Below are the records; restate word for word the lines from the first through the one containing "- unfold InstallSnapshot.", and only those.

• **Collected data entries**
*** Block opens ***
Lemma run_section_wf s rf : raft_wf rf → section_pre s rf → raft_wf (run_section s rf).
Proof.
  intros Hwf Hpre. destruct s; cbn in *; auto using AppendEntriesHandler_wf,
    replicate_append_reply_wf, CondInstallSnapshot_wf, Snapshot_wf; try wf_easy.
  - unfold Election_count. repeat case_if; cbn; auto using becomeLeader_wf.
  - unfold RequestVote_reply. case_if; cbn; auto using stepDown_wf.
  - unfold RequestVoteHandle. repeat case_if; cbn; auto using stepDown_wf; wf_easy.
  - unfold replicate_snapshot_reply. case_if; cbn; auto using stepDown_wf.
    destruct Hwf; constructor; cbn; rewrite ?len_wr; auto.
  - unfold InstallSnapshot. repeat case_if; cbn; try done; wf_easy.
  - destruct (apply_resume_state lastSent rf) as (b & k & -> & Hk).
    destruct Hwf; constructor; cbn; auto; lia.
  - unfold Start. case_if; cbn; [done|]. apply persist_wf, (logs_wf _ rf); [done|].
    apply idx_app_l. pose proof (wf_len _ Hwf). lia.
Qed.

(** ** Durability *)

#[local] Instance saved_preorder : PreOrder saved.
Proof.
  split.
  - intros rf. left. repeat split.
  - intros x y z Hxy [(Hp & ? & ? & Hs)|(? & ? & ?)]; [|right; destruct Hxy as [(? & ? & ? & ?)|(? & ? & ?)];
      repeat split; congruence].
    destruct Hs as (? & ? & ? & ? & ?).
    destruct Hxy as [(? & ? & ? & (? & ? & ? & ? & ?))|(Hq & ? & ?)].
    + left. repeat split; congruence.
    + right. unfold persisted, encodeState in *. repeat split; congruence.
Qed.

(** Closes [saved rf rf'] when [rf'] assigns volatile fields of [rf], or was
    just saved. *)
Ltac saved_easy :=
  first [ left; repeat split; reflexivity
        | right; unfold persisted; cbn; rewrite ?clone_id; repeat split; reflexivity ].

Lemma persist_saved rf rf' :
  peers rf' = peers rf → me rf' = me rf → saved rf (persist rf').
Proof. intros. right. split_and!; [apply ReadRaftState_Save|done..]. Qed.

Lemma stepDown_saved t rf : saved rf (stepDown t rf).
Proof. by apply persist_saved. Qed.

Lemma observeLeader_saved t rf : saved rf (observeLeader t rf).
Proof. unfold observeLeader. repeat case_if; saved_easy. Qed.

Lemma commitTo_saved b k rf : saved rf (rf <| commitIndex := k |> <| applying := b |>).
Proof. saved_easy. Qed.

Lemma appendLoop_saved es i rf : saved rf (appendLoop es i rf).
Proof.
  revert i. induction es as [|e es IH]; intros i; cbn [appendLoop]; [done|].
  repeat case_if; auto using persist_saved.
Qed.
*** Block closes ***
• **Answer section**
Lemma run_section_wf s rf : raft_wf rf → section_pre s rf → raft_wf (run_section s rf).
Proof.
  intros Hwf Hpre. destruct s; cbn in *; auto using AppendEntriesHandler_wf,
    replicate_append_reply_wf, CondInstallSnapshot_wf, Snapshot_wf; try wf_easy.
  - unfold Election_count. repeat case_if; cbn; auto using becomeLeader_wf.
  - unfold RequestVote_reply. case_if; cbn; auto using stepDown_wf.
  - unfold RequestVoteHandle. repeat case_if; cbn; auto using stepDown_wf; wf_easy.
  - unfold replicate_snapshot_reply. case_if; cbn; auto using stepDown_wf.
    destruct Hwf; constructor; cbn; rewrite ?len_wr; auto.
  - unfold InstallSnapshot. repeat case_if; cbn; try done; wf_easy.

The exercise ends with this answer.